En esa lógica, la figura del fiscal interino, Tomás Gálvez, no consigue consolidar autoridad ni consenso. Su papel ha quedado reducido al de un administrador circunstancial de conflictos, más que al de un líder con capacidad de encaminar la institución hacia una salida. La decisión de postergar la elección, según se ha informado, responde a la falta de consenso entre los miembros de la Junta. Pero detrás de esa frase diplomática se esconde una verdad más dura: el Ministerio Público ha perdido el sentido de urgencia frente a la crisis que enfrenta.

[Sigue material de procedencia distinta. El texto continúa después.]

(** ** Properties of [Call] *)

Lemma return_per_call_value (is_long : bool) (K P S : Q) :
  ∃ v, return_per_call is_long (Some K) (Some P) S = Some v ∧
       v == (if is_long then Qmax (S - K) 0 - P else P - Qmax (S - K) 0).
Proof.
  destruct is_long; cbn [return_per_call fle fsub fneg flift2 option_map];
    case_Qcmp; (eexists; split; [reflexivity|]);
    [rewrite (Qmax_l_eq (S - K) 0) | rewrite (Qmax_r_eq (S - K) 0)
    |rewrite (Qmax_r_eq (S - K) 0) | rewrite (Qmax_l_eq (S - K) 0)]; (ring || lra).
Qed.

(** the return [get_return_info_df] gives for a call with a numeric
    strike [K] and premium [P] at the asset price [S] is the textbook
    payoff: [max(S - K, 0) - P] for the holder, [P - max(S - K, 0)] for the
    writer; the two always sum to zero. *)
Theorem return_per_call_payoff (is_long : bool) (K P S : Q) :
  ∃ v, return_per_call is_long (Some K) (Some P) S = Some v ∧
       v == (if is_long then Qmax (S - K) 0 - P else P - Qmax (S - K) 0) ∧
       ∃ w, return_per_call (negb is_long) (Some K) (Some P) S = Some w ∧ v + w == 0.
Proof.
  destruct (return_per_call_value is_long K P S) as (v & Hv & Hveq).
  destruct (return_per_call_value (negb is_long) K P S) as (w & Hw & Hweq).
  exists v. split_and!; [done | done |]. exists w. split; [done|].
  rewrite Hveq, Hweq. destruct is_long; cbn; ring.
Qed.
Lemma spread_gain_mono (K1 K2 S S' : Q) :
  K2 <= K1 → S <= S' →
  Qmax (S - K2) 0 - Qmax (S - K1) 0 <= Qmax (S' - K2) 0 - Qmax (S' - K1) 0.
Proof.
  intros HK HS. destruct (Qmax_cases (S - K2) 0) as [[? ->]|[? ->]];
    destruct (Qmax_cases (S - K1) 0) as [[? ->]|[? ->]];
    destruct (Qmax_cases (S' - K2) 0) as [[? ->]|[? ->]];
    destruct (Qmax_cases (S' - K1) 0) as [[? ->]|[? ->]]; lra.
Qed.

(** a spread that writes the first call (strike [K1], premium [P1])
    and holds the second (strike [K2 <= K1], premium [P2]), as the
    poor man's covered call of the script's [__main__], has at every asset
    price [S] a net return between [100 (P1 - P2)] and
    [100 (K1 - K2 + P1 - P2)], and the net return never decreases as the
    price rises. *)
Theorem bull_spread_net_return (c1 c2 : call) ticker i j row1 row2 K1 P1 K2 P2 :
  call_is_long c1 = false → call_is_long c2 = true →
  call_info_df c1 !! i = Some row1 → call_info_df c2 !! j = Some row2 →
  cr_strike row1 = Some K1 → cr_premium row1 = Some P1 →
  cr_strike row2 = Some K2 → cr_premium row2 = Some P2 → K2 <= K1 →
  ∀ S, ∃ r v, get_return_info_series c1 c2 ticker i j S = Ok r ∧ sr_net_return r = Some v ∧
    100 * (P1 - P2) <= v <= 100 * (K1 - K2 + P1 - P2) ∧
    ∀ S' r' v', S <= S' → get_return_info_series c1 c2 ticker i j S' = Ok r' →
      sr_net_return r' = Some v' → v <= v'.
Proof.
  intros Hl1 Hl2 Hr1 Hr2 HK1 HP1 HK2 HP2 HK S.
  pose proof (get_return_info_series_eq c1 c2 ticker i j row1 row2 Hr1 Hr2 S) as Hrun.
  destruct (net_return_value c1 c2 ticker i j row1 row2 Hr1 Hr2 K1 P1 K2 P2 S _ HK1 HP1 HK2 HP2 Hrun)
    as (v & Hv & Heq).
  rewrite Hl1, Hl2 in Heq.
  eexists _, v. split_and!; [exact Hrun | exact Hv | | |].
  - pose proof (spread_gain_bounds K1 K2 S HK). rewrite Heq. lra.
  - pose proof (spread_gain_bounds K1 K2 S HK). rewrite Heq. lra.
  - intros S' r' v' HS Hrun' Hv'.
    destruct (net_return_value c1 c2 ticker i j row1 row2 Hr1 Hr2 K1 P1 K2 P2 S' _ HK1 HP1 HK2 HP2
                Hrun') as (v'' & Hv'' & Heq').
    rewrite Hv' in Hv''. injection Hv'' as <-. rewrite Hl1, Hl2 in Heq'.
    pose proof (spread_gain_mono K1 K2 S S' HK HS). rewrite Heq, Heq'. lra.
Qed.
Lemma ewm_step_bounds alpha s x :
  0 <= 1 - alpha → 0 <= ew_old_wt s → in_range lo hi (ew_weighted s) → in_range lo hi x →
  0 <= ew_old_wt (ewm_step alpha s x) ∧ in_range lo hi (ew_weighted (ewm_step alpha s x)).
Proof.
  intros Ha Hw Hs Hx. assert (0 <= ew_old_wt s * (1 - alpha)) by (apply Qmult_le_0_compat; lra).
  destruct s as [[w|] ow c], x as [x|]; cbn in *; split; try lra; try done.
  intros v [= <-]. destruct (Qeq_bool w x); [by apply Hs|].
  apply convex_step_bounds; [done | by apply Hs | by apply Hx].
Qed.

Lemma ewm_from_bounds alpha mp s xs :
  0 <= 1 - alpha → 0 <= ew_old_wt s → in_range lo hi (ew_weighted s) →
  Forall (in_range lo hi) xs → Forall (in_range lo hi) (ewm_from alpha mp s xs).
Proof.
  intros Ha. revert s. induction xs as [|x xs IH]; intros s Hw Hs Hxs; [done|].
  apply Forall_cons in Hxs as [Hx Hxs]. destruct (ewm_step_bounds alpha s x) as [Hw' Hs']; try done.
  cbn [ewm_from]. constructor; [|by apply IH].
  destruct (_ <=? _)%nat; [done | apply in_range_None].
Qed.

Lemma ewm_alpha_le_1 span : (1 ≤ span)%nat → 0 <= 1 - ewm_alpha span.
Proof.
  intros Hs. unfold ewm_alpha.
  assert (1 <= inject_Z (Z.of_nat span)) by (change 1 with (inject_Z 1); rewrite <-Zle_Qle; lia).
  assert (2 / (inject_Z (Z.of_nat span) + 1) <= 1); [|lra].
  apply Qle_shift_div_r; lra.
Qed.

Lemma ewm_mean_bounds span mp xs :
  (1 ≤ span)%nat → Forall (in_range lo hi) xs → Forall (in_range lo hi) (ewm_mean span mp xs).
Proof.
  intros Hs Hxs. apply ewm_from_bounds; [by apply ewm_alpha_le_1 | cbn; lra | apply in_range_None | done].
Qed.

End Bounds.

Lemma in_range_fsub lo hi a b :
  in_range lo hi a → in_range lo hi b → in_range (lo - hi) (hi - lo) (a -. b).
Proof.
  intros Ha Hb v Hv. destruct a as [x|], b as [y|]; try done. injection Hv as <-.
  destruct (Ha x eq_refl), (Hb y eq_refl). split; lra.
Qed.
(** [np.linspace(0, 1, r + 1)]. *)
Definition linspace01 (r : nat) : list Q :=
  match r with
  | O => [0]
  | _ => map (λ k, inject_Z (Z.of_nat k) / inject_Z (Z.of_nat r)) (seq 0 (S r))
  end.

(** The first date of the roll window of a contract expiring on [e]. *)
Definition roll_first (e : Z) (r : nat) : Z := Nat.iter r prev_bday (prev_bday e).

(** ** The weights frame *)

Record roll_frame := mkRollFrame {
  rf_index : list Z;
  rf_columns : list string;
  rf_rows : list (Z * gmap string pyfloat)
}.

Definition zero_row (contracts : list string) : gmap string pyfloat :=
  list_to_map (map (λ c, (c, Some 0)) contracts).

(** [pd.DataFrame(np.zeros((len(dates), len(contracts))), index=dates,
    columns=contracts)]. *)
Definition zeros_frame (dates : list Z) (contracts : list string) : roll_frame :=
  mkRollFrame dates contracts (map (λ d, (d, zero_row contracts)) dates).

(** Setting a column that does not exist adds it, NaN on every row. *)
Definition ensure_column (col : string) (f : roll_frame) : roll_frame :=
  if bool_decide (col ∈ rf_columns f) then f
  else mkRollFrame (rf_index f) (rf_columns f ++ [col])
         (map (λ row, (row.1, <[col := None]> row.2)) (rf_rows f)).

Definition in_slice (lo : Z) (hi : option Z) (d : Z) : bool :=
  bool_decide (lo ≤ d)%Z && match hi with Some h => bool_decide (d ≤ h)%Z | None => true end.

(** [roll_weights.loc[lo:hi, col] = v]: a label slice of a sorted index
    selects the dates between its bounds, both included. *)
Definition loc_set_slice (lo : Z) (hi : option Z) (col : string) (v : Q) (f : roll_frame) : roll_frame :=
  let f := ensure_column col f in
  mkRollFrame (rf_index f) (rf_columns f)
    (map (λ row, if in_slice lo hi row.1 then (row.1, <[col := Some v]> row.2) else row) (rf_rows f)).

Fixpoint assoc_date (d : Z) (l : list (Z * Q)) : option Q :=
  match l with
  | [] => None
  | (x, v) :: l => if bool_decide (x = d) then Some v else assoc_date d l
  end.

(** [roll_weights.loc[labels, col] = vals]: a label missing from the index
    raises [KeyError], values of another length [ValueError]. *)
Definition loc_set_labels (labels : list Z) (col : string) (vals : list Q) (f : roll_frame)
    : result roll_frame :=
  if negb (bool_decide (Forall (λ l, l ∈ rf_index f) labels)) then Err (KeyError "not in index")
  else if negb (bool_decide (length labels = length vals)) then
    Err (ValueError "shape mismatch")
  else
    let f := ensure_column col f in
    let pairs := zip labels vals in
    Ok (mkRollFrame (rf_index f) (rf_columns f)
          (map (λ row, match assoc_date row.1 pairs with
                       | Some v => (row.1, <[col := Some v]> row.2)
                       | None => row
                       end) (rf_rows f))).

(** The loop over [enumerate(expiry_dates.iteritems())]: every contract
    but the last is held from [prev_date] to the business day before its
    expiry, then rolled into the next one over the last [r + 1] business
    days; the last is held from [prev_date] on. *)
Fixpoint roll_loop (r : nat) (exps : list (string * Z)) (prev_date : Z) (f : roll_frame)
    : result roll_frame :=
  match exps with
  | [] => Ok f
  | [(item, ex_date)] => Ok (loc_set_slice prev_date None item 1 f)
  | (item, ex_date) :: ((next, _) :: _) as rest =>
      let e' := prev_bday ex_date in
      let f1 := loc_set_slice prev_date (Some e') item 1 f in
      let roll_rng := bdays_back e' (S r) in
      let decay := linspace01 r in
      f2 ← loc_set_labels roll_rng item (map (λ w, 1 - w) decay) f1;
      f3 ← loc_set_labels roll_rng next decay f2;
      roll_loop r rest ex_date f3
  end.

(** [futures_rollover_weights]: [expiry_dates[-1]] and
    [roll_weights.index[0]] raise [IndexError] on an empty Series or an
    empty range of dates. *)
Definition futures_rollover_weights (start_date : Z) (exps : list (string * Z))
    (contracts : list string) (rollover_days : nat) : result roll_frame :=
  match last exps with
  | None => Err IndexError
  | Some (_, last_expiry) =>
      let dates := date_range start_date last_expiry in
      match dates with
      | [] => Err IndexError
      | d0 :: _ => roll_loop rollover_days exps d0 (zeros_frame dates contracts)
      end
  end.

(** ** Predicates on the frame *)

(** The weight of a contract in a row, 0 for a missing or NaN cell. *)
Definition wt (m : gmap string pyfloat) (c : string) : Q :=
  match m !! c with Some (Some v) => v | _ => 0 end.

Definition zero_cells (cs : list string) (m : gmap string pyfloat) : Prop :=
  Forall (λ c, m !! c = Some (Some 0)) cs.

(** A row of a valid roll-over: every contract has a weight in [[0, 1]]
    and the weights sum to 1. *)
Definition row_ok (cs : list string) (m : gmap string pyfloat) : Prop :=
  Forall (λ c, ∃ v, m !! c = Some (Some v) ∧ 0 <= v <= 1) cs ∧ Qsum (map (wt m) cs) == 1.

(** Each roll window starts on or after the previous expiry (the start
    date for the first contract). *)
Fixpoint gaps_ok (r : nat) (prev : Z) (exps : list (string * Z)) : Prop :=
  match exps with
  | [(_, e)] => (prev ≤ e)%Z
  | (_, e) :: ((_ :: _) as rest) => (prev ≤ roll_first e r)%Z ∧ gaps_ok r e rest
  | [] => True
  end.

(** What holds of the frame before the contract whose holding period
    starts at [prev]: the rows before [prev] are final, the others are
    still zero, and every business day from [start] to [el] is a row. *)
Definition loop_inv (cs : list string) (start el prev : Z) (f : roll_frame) : Prop :=
  rf_columns f = cs ∧ (∀ d, (start ≤ d ≤ el)%Z → is_bday d = true → d ∈ rf_index f) ∧
  Forall (λ row, is_bday row.1 = true ∧ ((row.1 < prev)%Z → row_ok cs row.2) ∧
                 ((prev ≤ row.1)%Z → zero_cells cs row.2)) (rf_rows f).

(** A well-formed frame: distinct column labels, one row per label of
    the index, in order, and every row has exactly the columns of the
    frame as keys. *)
Definition frame_wf (f : roll_frame) : Prop :=
  NoDup (rf_columns f) ∧ map fst (rf_rows f) = rf_index f ∧
  Forall (λ row, dom row.2 = (list_to_set (rf_columns f) : gset string)) (rf_rows f).

(** Two contracts, day 0 a Monday: CL1 expires on day 19 (a Saturday,
    so its last business day is day 18), CL2 on day 40. *)
Definition demo_expiries : list (string * Z) := [("CL1", 19%Z); ("CL2", 40%Z)].

(** ** The [__main__] block: the continuous future of WTI crude *)

(** The day numbers of this file for [datetime.datetime(y, m, d)]: they
    count from Monday 1970-01-05. *)
Definition futures_day (y m d : Z) : Z := days_from_civil y m d - 4.

(** A Series: its dates and values. *)
Abbreviation series := (list (Z * pyfloat)).

(** A row of a frame at a date, [None] when the date is not in its
    index. *)
Fixpoint row_at {V} (d : Z) (rows : list (Z * V)) : option V :=
  match rows with
  | [] => None
  | (d', v) :: rest => if bool_decide (d = d') then Some v else row_at d rest
  end.

(** [pd.DataFrame({'CL1': cme_near['Settle'], 'CL2': cme_far['Settle']},
    index=cme_far.index)]: the near contract's prices are aligned on the
    far contract's dates, NaN where it has none. *)
Definition cme_frame (near far : series) : list (Z * gmap string pyfloat) :=
  map (λ p, (p.1, <["CL1" := mjoin (row_at p.1 near)]> (<["CL2" := p.2]> ∅))) far.

(** The order of [Series.sort_values()] on (label, date) pairs. *)
Definition expiry_le (a b : string * Z) : Prop := (a.2 ≤ b.2)%Z.

#[export] Instance expiry_le_dec : RelDecision expiry_le := λ a b, decide (a.2 ≤ b.2)%Z.

(** [pd.Series({'CL1': ..., 'CL2': ...}).sort_values()]. *)
Definition cme_expiries : list (string * Z) :=
  merge_sort expiry_le [("CL1", futures_day 2020 3 21); ("CL2", futures_day 2020 4 11)].

(** A cell of [cme * weights]: the frames are aligned on the union of
    their dates; the cell is NaN when either frame lacks the date or the
    value. *)
Definition cell_product (a b : option (gmap string pyfloat)) (c : string) : pyfloat :=
  match a, b with
  | Some ra, Some rb => x ← mjoin (ra !! c); y ← mjoin (rb !! c); Some (x * y)
  | _, _ => None
  end.

(** [DataFrame.sum(axis=1)]: NaN cells are skipped, a row of NaN sums to
    0. *)
Definition sum_skipna (xs : list pyfloat) : pyfloat := Some (Qsum (omap (λ x, x) xs)).

(** [Series.dropna()]. *)
Definition dropna_series (s : series) : list (Z * Q) := omap (λ p, (λ v, (p.1, v)) <$> p.2) s.

(** [cme_cts = (cme * weights).sum(axis=1).dropna()], the weights of
    [futures_rollover_weights(cme_near.index[0], expiry_dates,
    cme.columns)] (5 roll days); [cme_near.index[0]] raises [IndexError]
    on an empty download. *)
Definition continuous_future (near far : series) : result (list (Z * Q)) :=
  start ← (match near with [] => Err IndexError | (d, _) :: _ => Ok d end);
  weights ← futures_rollover_weights start cme_expiries ["CL1"; "CL2"] 5;
  let cme := cme_frame near far in
  let dates := merge_sort Z.le (remove_dups (far.*1 ++ rf_index weights)) in
  Ok (dropna_series
        (map (λ d, (d, sum_skipna (map (cell_product (row_at d cme) (row_at d (rf_rows weights)))
                                         ["CL1"; "CL2"]))) dates)).

(** [print(cme_cts.tail(60))]. *)
Definition futures_main (near far : series) : result (list (Z * Q)) :=
  cts ← continuous_future near far; Ok (drop (length cts - 60) cts).

(** Settle prices of March 2020 for both contracts, and a price of the
    far contract after the last expiry. *)
Definition demo_near : series := [(futures_day 2020 3 2, Some 45); (futures_day 2020 3 3, Some 46)].

Definition demo_far : series :=
  [(futures_day 2020 3 2, Some 47); (futures_day 2020 3 3, Some 48); (futures_day 2020 4 13, Some 20)].

(** ** Business days *)

(** Replaces every [x mod 7] by a variable bounded by 0 and 6, with the
    division equation, so that [lia] can compare weekdays. *)
Ltac mod7 :=
  repeat match goal with
  | |- context [(?x mod 7)%Z] =>
      let r := fresh "r" in
      pose proof (Z.div_mod x 7 ltac:(lia)); pose proof (Z.mod_pos_bound x 7 ltac:(lia));
      set (r := (x mod 7)%Z) in * ; clearbody r
  | H : context [(?x mod 7)%Z] |- _ =>
      let r := fresh "r" in
      pose proof (Z.div_mod x 7 ltac:(lia)); pose proof (Z.mod_pos_bound x 7 ltac:(lia));
      set (r := (x mod 7)%Z) in * ; clearbody r
  end.

Lemma prev_bday_spec d :
  is_bday (prev_bday d) = true ∧ (prev_bday d < d)%Z ∧
  ∀ x, (prev_bday d < x < d)%Z → is_bday x = false.
Proof.
  assert (Hb : ∀ x, is_bday x = true ↔ (x mod 7 < 5)%Z) by (intros; apply bool_decide_eq_true).
  assert (Hn : ∀ x, is_bday x = false ↔ ¬ (x mod 7 < 5)%Z) by (intros; apply bool_decide_eq_false).
  unfold prev_bday.
  destruct (is_bday (d - 1)) eqn:H1; [|destruct (is_bday (d - 2)) eqn:H2];
    rewrite ?Hb, ?Hn in H1; rewrite ?Hb, ?Hn in H2 || idtac;
    (split; [rewrite ?Hb; mod7; lia|]); (split; [lia|]);
    intros x Hx; rewrite Hn; mod7; lia.
Qed.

No se trata solo de un problema de nombres o de quién ocupe el cargo. Lo que está en juego es la estabilidad de una institución clave para la democracia. Sin una conducción legítima y con respaldo interno, las investigaciones sobre corrupción, crimen organizado o violaciones a los derechos humanos corren el riesgo de quedar atrapadas en la telaraña de los intereses políticos y personales. Cada día de interinato erosiona la confianza ciudadana en la imparcialidad del Ministerio Público y abre espacio para la injerencia externa.
La ciudadanía observa con justificada preocupación cómo la justicia se convierte en terreno de disputa. La Junta Nacional de Justicia, el Congreso y el propio Ministerio Público se enfrentan en una pugna de competencias y deslegitimaciones recíprocas. Ninguna de estas instituciones parece consciente del daño que provocan sus enfrentamientos al sistema de justicia en su conjunto. Mientras tanto, los grandes casos de corrupción y criminalidad organizada avanzan lentamente, en un escenario donde los fiscales temen actuar por falta de respaldo.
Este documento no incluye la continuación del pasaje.